Disease areaApplication areaSample typeProducts
Immunological & Inflammatory Diseases
Dermatological Diseases
Pathophysiology
Plasma
Olink Target 96

Olink Target 96

Abstract

Background
Growing evidence links gut microbiota to chronic spontaneous urticaria (CSU), yet causality and underlying mediators remain unclear.
Objective
To investigate causal relationships and potential mediators-specifically plasma metabolites, immune cells, and inflammatory proteins-through which gut microbes influence CSU risk.
Methods
We applied two-sample Mendelian randomization (MR) to genome-wide association study (GWAS) data on 430 gut microbial taxa, 1,400 plasma metabolites, 731 immune cell traits, and 91 inflammatory proteins. Analyses used inverse-variance weighted (IVW), MR-Egger, weighted median, and weighted mode estimators, complemented by sensitivity, mediation, multivariable MR, and Bayesian colocalisation tests for shared causal variants.
Results
8 gut taxa, 79 metabolites, 25 immune-cell phenotypes, and 3 inflammatory proteins showed suggestive associated with CSU (all FDR > 0.05). Galactonate mediated the effect of Paraprevotella on CSU, while N-acetylleucine mediated the protective effect of Bacteroides; only the latter remained significant in multivariable MR. Immune cells and inflammatory proteins showed no significant mediation.

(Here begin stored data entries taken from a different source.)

Lemma overwrite_twice_same_gps_witness :
  exists g,
    gps_ifd_of lat_demo lon_demo = Ok g /\ size g = 4%nat /\
    written_gps (trace after_first) = [Some (Ifd g)] /\
    written_gps (trace after_second) = [Some (Ifd g); Some (Ifd g)].
Proof.
  destruct (overwrite_twice_same_gps demo (world_of "a.jpg" "plain")
              after_first after_second "a.jpg" lat_demo lon_demo)
    as (g & Hg & Hs & H1 & H2);
    [vm_compute; reflexivity | vm_compute; reflexivity |].
  exists g. rewrite H2, H1. repeat split; assumption.
Defined.

Lemma gps_ifd_entries_witness :
  exists g, gps_ifd_of lat_demo lon_demo = Ok g /\ size g = 4%nat.
Proof.
  destruct (gps_ifd_entries lat_demo lon_demo eq_refl eq_refl eq_refl eq_refl
              eq_refl eq_refl)
    as (t1 & t2 & g & _ & _ & Hg & Hs & _).
  exists g. split; assumption.
Defined.

Lemma gps_group_noninterference_witness :
  Some (Ifd gps_demo) = Some (Ifd gps_demo) /\
  exists g, gps_ifd_of lat_demo lon_demo = Ok g /\
            Some (Ifd gps_demo) = Some (Ifd g).
Proof.
  apply (gps_group_noninterference demo demo
           (world_of "a.jpg" "plain") after_first
           (world_of "b.jpg" "gps")
           (add_gps_to_image demo "b.jpg" lat_demo lon_demo true
              (world_of "b.jpg" "gps")).2
           (Ok tt) (Ok tt) "a.jpg" "b.jpg" true true lat_demo lon_demo);
    vm_compute; reflexivity.
Defined.

Lemma to_deg_raises_iff_not_finite_witness :
  ((exists t, to_deg lat_demo = Ok t) <-> is_finite lat_demo = true) /\
  (lat_demo = S754_nan ->
   to_deg lat_demo = Raise (ValueError FloatNaNToInteger)) /\
  (forall s, lat_demo = S754_infinity s ->
             to_deg lat_demo = Raise OverflowError).
Proof.
  exact (to_deg_raises_iff_not_finite lat_demo eq_refl).
Defined.

Lemma to_deg_whole_degrees_witness :
  to_deg (Z2F 90) = Ok ((90, 1), (0, 1), (0, 10000)).
Proof.
  apply (to_deg_whole_degrees 90). split; [discriminate | reflexivity].
Defined.

Lemma to_deg_within_bound_witness :
  exists d m s : Z,
    to_deg lat_demo = Ok ((d, 1), (m, 1), (s, 10000)) /\
    0 <= d <= 90 /\ 0 <= m <= 59 /\ 0 <= s <= 600000 /\
    (d = 90 -> m = 0 /\ s = 0) /\
    (0 <= dms_to_degrees ((d, 1%Z), (m, 1%Z), (s, 10000%Z)) <= inject_Z 90)%Q.
Proof.
  apply (to_deg_within_bound lat_demo 90);
    [split; [discriminate | reflexivity] | reflexivity | reflexivity
    | reflexivity].
Defined.

Lemma to_deg_half_unit_accuracy_witness :
  exists t : dms,
    to_deg v_099999999 = Ok t /\
    (Qabs (dms_to_degrees t - SF2Q v_099999999) <=
     (50000001 # 100000000) * ((1 / 10000) / 3600))%Q.
Proof.
  exact (to_deg_half_unit_accuracy v_099999999 eq_refl eq_refl eq_refl).
Defined.

Lemma to_deg_monotone_witness :
  exists t t' : dms,
    to_deg lat_demo = Ok t /\ to_deg lon_demo = Ok t' /\ dms_le t t'.
Proof.
  exact (to_deg_monotone lat_demo lon_demo eq_refl eq_refl eq_refl eq_refl
           eq_refl).
Defined.

Lemma file_not_found_iff_missing_witness :
  (@Raise unit FileNotFoundError = Raise FileNotFoundError <->
   files (world_of "a.jpg" "plain") !! "b.jpg" = None) /\
  (files (world_of "a.jpg" "plain") !! "b.jpg" = None ->
   world_of "a.jpg" "plain" = world_of "a.jpg" "plain").
Proof.
  apply (file_not_found_iff_missing demo (world_of "a.jpg" "plain")
           (world_of "a.jpg" "plain") (Raise FileNotFoundError) "b.jpg"
           lat_demo lon_demo false).
  reflexivity.
Defined.


Lemma calls_in_pipeline_order_witness :
  exists evs,
    trace after_first = trace (world_of "a.jpg" "plain") ++ evs /\
    StronglySorted lt (map rank evs) /\
    (@Ok unit tt = Ok tt <-> In (EvPrint "a.jpg") evs).
Proof.
  destruct (calls_in_pipeline_order demo (world_of "a.jpg" "plain")
              after_first (Ok tt) "a.jpg" lat_demo lon_demo true)
    as (evs & Ht & Hs & Hp & _); [vm_compute; reflexivity |].
  exists evs. auto.
Defined.
(** * Daemonization of a Python process (libs/daemon.py)

    A shallow embedding of [daemonize], [_fork] and
    [_redirectFileDescriptors] over a small model of a POSIX process:
    the program is written in a monad that threads the process state,
    propagates Python exceptions, stops at [os._exit] and branches at
    [os.fork] into the parent and the child. *)

From stdpp Require Import base option list gmap strings pretty.
Lemma step_keeps_rooms (old new : list PersonalTrainingSession.t) :
  NoDup (map PersonalTrainingSession.SessionID old) ->
  sessions_step old new ->
  no_double_booking same_room old -> no_double_booking same_room new.
Proof.
  intros Hnd Hstep Hold.
  destruct Hstep as [-> | v Hnew _ _ _ Hfree | sid rid session Hfind Hnew Hfree].
  - exact Hold.
  - subst new. unfold insert. intros a b Ha Hb Hne Hsame Hov.
    apply in_app_or in Ha. apply in_app_or in Hb.
    destruct Ha as [Ha | [<- | []]], Hb as [Hb | [<- | []]].
    + apply (Hold a b); assumption.
    + destruct Hsame as (r & Hra & Hrv).
      specialize (Hfree r a Hrv Ha). unfold room_clash, room_is in Hfree.
      rewrite Hra, Z.eqb_refl, (overlapping_clashes a v Hov) in Hfree.
      discriminate.
    + destruct Hsame as (r & Hrv & Hrb).
      specialize (Hfree r b Hrv Hb). unfold room_clash, room_is in Hfree.
      rewrite Hrb, Z.eqb_refl,
        (overlapping_clashes b v (overlapping_sym _ _ Hov)) in Hfree.
      discriminate.
    + contradiction.
  - assert (Hsession : forall o, In o old ->
              PersonalTrainingSession.SessionID o = sid -> o = session).
    { intros o Ho Hk. pose proof (find_some _ _ Hfind) as [Hin Hs].
      apply Z.eqb_eq in Hs.
      apply (same_key_same_row PersonalTrainingSession.SessionID old);
        [exact Hnd | exact Ho | exact Hin | congruence]. }
    assert (Hmoved : forall o p, In o old -> In p old ->
              PersonalTrainingSession.SessionID o = sid ->
              PersonalTrainingSession.SessionID p <> sid ->
              PersonalTrainingSession.RoomID p = Some rid ->
              overlapping o p -> False).
    { intros o p Ho Hp Hk Hpk Hroom Hov.
      rewrite (Hsession o Ho Hk) in Hov.
      specialize (Hfree p Hp). unfold other_booking, room_clash, room_is in Hfree.
      rewrite Hroom, Z.eqb_refl,
        (overlapping_clashes p session (overlapping_sym _ _ Hov)) in Hfree.
      apply Z.eqb_neq in Hpk. rewrite Hpk in Hfree. discriminate. }
    subst new. intros a b Ha Hb Hne Hsame Hov.
    destruct (assign_in _ _ _ _ _ Ha) as (a0 & Ha0 & ->).
    destruct (assign_in _ _ _ _ _ Hb) as (b0 & Hb0 & ->).
    destruct (Z.eqb_spec (PersonalTrainingSession.SessionID a0) sid) as [Ea | Ea],
      (Z.eqb_spec (PersonalTrainingSession.SessionID b0) sid) as [Eb | Eb].
    + apply Hne. destruct a0, b0. simpl in *. congruence.
    + destruct Hsame as (r & Hra & Hrb).
      assert (r = rid) by (destruct a0; simpl in Hra; congruence). subst r.
      apply (Hmoved a0 b0 Ha0 Hb0 Ea Eb Hrb).
      apply (overlapping_set_room (Some rid) (PersonalTrainingSession.RoomID b0)).
      destruct b0. exact Hov.
    + destruct Hsame as (r & Hra & Hrb).
      assert (r = rid) by (destruct b0; simpl in Hrb; congruence). subst r.
      apply (Hmoved b0 a0 Hb0 Ha0 Eb Ea Hra).
      apply (overlapping_set_room (Some rid) (PersonalTrainingSession.RoomID a0)).
      destruct a0. apply overlapping_sym. exact Hov.
    + apply (Hold a0 b0); assumption.
Qed.
(** * Incremental event ingestion and normalisation: a model of
    [pipeline_ingest.py] and of the step-wise DAG in
    [dags/analytics_pipeline_steps.py].

    Scope of the model.
    - Text is a [string] of characters with code points 0..255; Python's
      [str.strip], [str.lower] and [str.splitlines] are modelled on that range.
    - A JSON number is an integer or a float; a float is carried by its
      [repr], and a REAL of the engine by the literal it was read from: the
      engine's arithmetic on doubles is not modelled, and what depends on it
      is a parameter.
    - A JSON object is an association list in the order of the document, with
      the keys distinct (what [json.loads] builds); [dict.get] is the lookup.
    - The [raw_json] column holds [json.dumps(ev)]; the JSON1 functions read
      that text back, so the model stores the tree itself.
    - The [users] and [documents] tables are finite maps from their primary
      key to the other columns, [events] is a map from its UNIQUE [event_id];
      [raw_events] is the list of rows in rowid order, which is the order the
      engine scans it in. Keys are not NULL: the code inserts none.
    - A Python exception is a value of [exn]; a computation on the process
      returns the state it reached together with its result or its exception,
      so that what [except] and [finally] do is explicit.
    - Library and engine functions that the repository calls but does not
      define are parameters of the development (section variables), and so is
      the one choice that the engine documents as open. *)

From Stdlib Require Import ZArith Ascii String DecimalString.
From stdpp Require Import base option list gmap strings fin_maps.

Local Open Scope Z_scope.
Set Warnings "-register-all".

(** ** Exceptions and results *)

Inductive exn : Type :=
| JSONDecodeError
| OSError
| IntegrityError
| OperationalError
| OtherError (name : string).

Inductive result (A : Type) : Type :=
| Ok (a : A)
| Raise (e : exn).
Arguments Ok {A} a.
Arguments Raise {A} e.

#[global] Instance result_ret : MRet result := fun A a => Ok a.

#[global] Instance result_bind : MBind result := fun A B k m =>
  match m with
  | Ok a => k a
  | Raise e => Raise e
  end.

#[global] Instance exn_eq_dec : EqDecision exn.
Proof. solve_decision. Defined.

(** ** Python values that [json.loads] produces *)

(** A Python float: a finite one with its [repr], or one of the three values
    that [json.loads] accepts beyond JSON and [json.dumps] writes as [NaN],
    [Infinity] and [-Infinity]. *)
Inductive pyfloat : Type :=
| Finite (repr : string)
| NaN
| Infinity (negative : bool).

Inductive json : Type :=
| JNull
| JBool (b : bool)
| JNum (z : Z)
| JFloat (f : pyfloat)
| JStr (s : string)
| JArr (items : list json)
| JObj (fields : list (string * json)).

(** A record of an event file: the fields of a JSON object. *)
Abbreviation record := (list (string * json)).

Fixpoint assoc (k : string) (fields : record) : option json :=
  match fields with
  | [] => None
  | (k', v) :: rest => if String.eqb k k' then Some v else assoc k rest
  end.

(** [ev.get(k)]: the value of the key, [None] (here [JNull]) when absent. *)
Definition get (ev : record) (k : string) : json :=
  match assoc k ev with
  | Some v => v
  | None => JNull
  end.

(** Python's truth value of an object. *)
Definition truthy (v : json) : bool :=
  match v with
  | JNull => false
  | JBool b => b
  | JNum z => negb (z =? 0)
  | JFloat (Finite repr) =>
      negb (String.eqb repr "0.0" || String.eqb repr "-0.0")
  | JFloat _ => true
  | JStr s => negb (String.eqb s "")
  | JArr items => match items with [] => false | _ => true end
  | JObj fields => match fields with [] => false | _ => true end
  end.

(** [a or b]: the first operand when it is true, the second otherwise. *)
Definition py_or (a b : json) : json := if truthy a then a else b.

(** ** Characters and strings *)

Definition code (c : ascii) : N := N_of_ascii c.

(** [str.isspace] on one character. *)
Definition is_space (c : ascii) : bool :=
  let n := code c in
  ((9 <=? n) && (n <=? 13) || (28 <=? n) && (n <=? 32)
   || (n =? 133) || (n =? 160))%N.

(** The line boundaries of [str.splitlines]. *)
Definition is_linebreak (c : ascii) : bool :=
  let n := code c in
  ((10 <=? n) && (n <=? 13) || (28 <=? n) && (n <=? 30) || (n =? 133))%N.

Definition lower_char (c : ascii) : ascii :=
  let n := code c in
  if ((65 <=? n) && (n <=? 90)
      || (192 <=? n) && (n <=? 222) && negb (n =? 215))%N
  then ascii_of_N (n + 32) else c.

Fixpoint lower (s : string) : string :=
  match s with
  | EmptyString => EmptyString
  | String c s' => String (lower_char c) (lower s')
  end.

(** An upper-case letter of Latin-1: A to Z, and from capital A with grave to
    capital thorn but for the multiplication sign. *)
Definition is_upper (c : ascii) : bool :=
  let n := code c in
  ((65 <=? n) && (n <=? 90)
   || (192 <=? n) && (n <=? 222) && negb (n =? 215))%N.

(** [t] is [s] in lower case: as long as [s], with each upper-case letter of
    [s] replaced by the letter 32 code points further, and every other
    character kept. *)
Definition lowered (s t : string) : Prop :=
  Forall2 (fun c c' => code c' = if is_upper c then (code c + 32)%N else code c)
    (list_ascii_of_string s) (list_ascii_of_string t).

Fixpoint lstrip (s : string) : string :=
  match s with
  | EmptyString => EmptyString
  | String c s' => if is_space c then lstrip s' else s
  end.

Fixpoint rstrip (s : string) : string :=
  match s with
  | EmptyString => EmptyString
  | String c s' =>
      match rstrip s' with
      | EmptyString => if is_space c then EmptyString else String c EmptyString
      | t => String c t
      end
  end.

(** [s.strip()] *)
Definition strip (s : string) : string := rstrip (lstrip s).

(** [str(z)] for an integer. *)
Definition str_of_Z (z : Z) : string := NilZero.string_of_int (Z.to_int z).

(** [not s] for an [Optional[str]]. *)
Definition is_blank (o : option string) : bool :=
  match o with
  | None => true
  | Some s => String.eqb s ""
  end.

(** A string that is empty or made of white space only. *)
Fixpoint all_space (s : string) : bool :=
  match s with
  | EmptyString => true
  | String c s' => is_space c && all_space s'
  end.

Definition is_object (v : json) : bool :=
  match v with
  | JObj _ => true
  | _ => false
  end.

Definition is_array (v : json) : bool :=
  match v with
  | JArr _ => true
  | _ => false
  end.

(** A field that is missing, empty or made of white space only. *)
Definition missing_or_blank (ev : record) (k : string) : Prop :=
  assoc k ev = None \/
  exists s : string, assoc k ev = Some (JStr s) /\ all_space s = true.

(** ** Paths, the checkpoint file and the store *)

(** A [Path] is identified with its [str()]. *)
Abbreviation path := string.

(** [str.splitlines()]: a line ends at a line boundary, a carriage return
    followed by a line feed is one boundary, and text after the last boundary
    is a last line. [cur] is the line read so far. *)
Fixpoint splitlines_from (cur : string) (s : string) : list string :=
  match s with
  | EmptyString =>
      match cur with
      | EmptyString => []
      | _ => [cur]
      end
  | String c s' =>
      if is_linebreak c then
        cur :: match s' with
               | String c' s'' =>
                   if ((code c =? 13) && (code c' =? 10))%N
                   then splitlines_from EmptyString s''
                   else splitlines_from EmptyString s'
               | EmptyString => []
               end
      else splitlines_from (cur +:+ String c EmptyString) s'
  end.

Definition splitlines (s : string) : list string :=
  splitlines_from EmptyString s.

(** The checkpoint file: absent, or its text. *)
Abbreviation checkpoint := (option string).

(** [load_checkpoint]: the set of lines of the file, empty when the file does
    not exist. The set is kept as the list of lines; only membership is used.
    Reading in text mode turns each carriage return, with or without a line
    feed after it, into a line feed, which leaves the lines the same. *)
Definition load_checkpoint (ck : checkpoint) : list string :=
  match ck with
  | None => []
  | Some txt => splitlines txt
  end.

Definition newline : string := String "010" EmptyString.

(** [save_checkpoint]: open for appending (which creates the file) and write
    each path followed by a newline. *)
Definition save_checkpoint (processed_paths : list string) (ck : checkpoint)
  : checkpoint :=
  Some (foldl (fun txt p => txt +:+ p +:+ newline)
              (default EmptyString ck) processed_paths).

(** What appending to the checkpoint file can end in: the text is written;
    the file cannot be opened, and is as it was; or a write fails when the
    first [n] characters of the text have reached the file. *)
Inductive append_outcome : Type :=
| Appended
| OpenFailed (e : exn)
| WriteFailed (n : nat) (e : exn).

(** The text that [save_checkpoint] appends. *)
Definition checkpoint_text (processed_paths : list string) : string :=
  foldl (fun txt p => txt +:+ p +:+ newline) EmptyString processed_paths.

(** A checkpoint file that only [save_checkpoint] has written. *)
Inductive written : checkpoint -> Prop :=
| written_absent : written None
| written_save (paths : list string) (ck : checkpoint) :
    written ck -> written (save_checkpoint paths ck).

(** A checkpoint file to which [save_checkpoint] has written the path [q],
    in the last call or in an earlier one. *)
Inductive checkpointed (q : string) : checkpoint -> Prop :=
| checkpointed_now (paths : list string) (ck : checkpoint) :
    written ck -> q ∈ paths -> checkpointed q (save_checkpoint paths ck)
| checkpointed_before (paths : list string) (ck : checkpoint) :
    checkpointed q ck -> checkpointed q (save_checkpoint paths ck).

(** A string without a line boundary. *)
Fixpoint no_linebreak (s : string) : bool :=
  match s with
  | EmptyString => true
  | String c s' => negb (is_linebreak c) && no_linebreak s'
  end.

(** The text of a file with these lines. *)
Fixpoint lines_text (lines : list string) : string :=
  match lines with
  | [] => EmptyString
  | l :: rest => l +:+ newline +:+ lines_text rest
  end.

(** ** SQL values *)

(** A REAL is carried by the numeric literal it was read from. *)
Inductive sqlval : Type :=
| VNull
| VInt (z : Z)
| VReal (literal : string)
| VText (s : string).

(** [COALESCE]: the first argument that is not NULL. *)
Fixpoint coalesce (vs : list sqlval) : sqlval :=
  match vs with
  | [] => VNull
  | VNull :: rest => coalesce rest
  | v :: _ => v
  end.

(** The integers of the INTEGER storage class. *)
Definition int64 (z : Z) : bool :=
  (-9223372036854775808 <=? z) && (z <=? 9223372036854775807).

(** A text as a function of the engine reads it, as a C string: up to the
    first character U+0000. *)
Fixpoint c_text (s : string) : string :=
  match s with
  | EmptyString => EmptyString
  | String c s' => if (code c =? 0)%N then EmptyString else String c (c_text s')
  end.

(** [NaN] or [Infinity] somewhere in a tree. *)
Fixpoint has_nonfinite (v : json) : bool :=
  match v with
  | JFloat (Finite _) => false
  | JFloat _ => true
  | JArr items => existsb has_nonfinite items
  | JObj fields => existsb (fun kv => has_nonfinite (snd kv)) fields
  | _ => false
  end.

(** The member of a JSON tree at a path of object keys:
    [json_path j ["document"; "title"]] is [$.document.title]. *)
Fixpoint json_path (j : json) (keys : list string) : option json :=
  match keys with
  | [] => Some j
  | k :: keys' =>
      match j with
      | JObj fields =>
          match assoc k fields with
          | Some v => json_path v keys'
          | None => None
          end
      | _ => None
      end
  end.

Bayesian colocalisation provided no evidence of shared causal variants between CSU and any of the four trait categories.
Conclusion
Gut microbiota may suggestively influence CSU risk via specific metabolite pathways, particularly N-acetylleucine, though colocalisation did not support shared genetic causality and no association survived multiple testing correction at FDR < 0.05. These findings offer hypothesis-generating insights and candidate targets for further functional validation.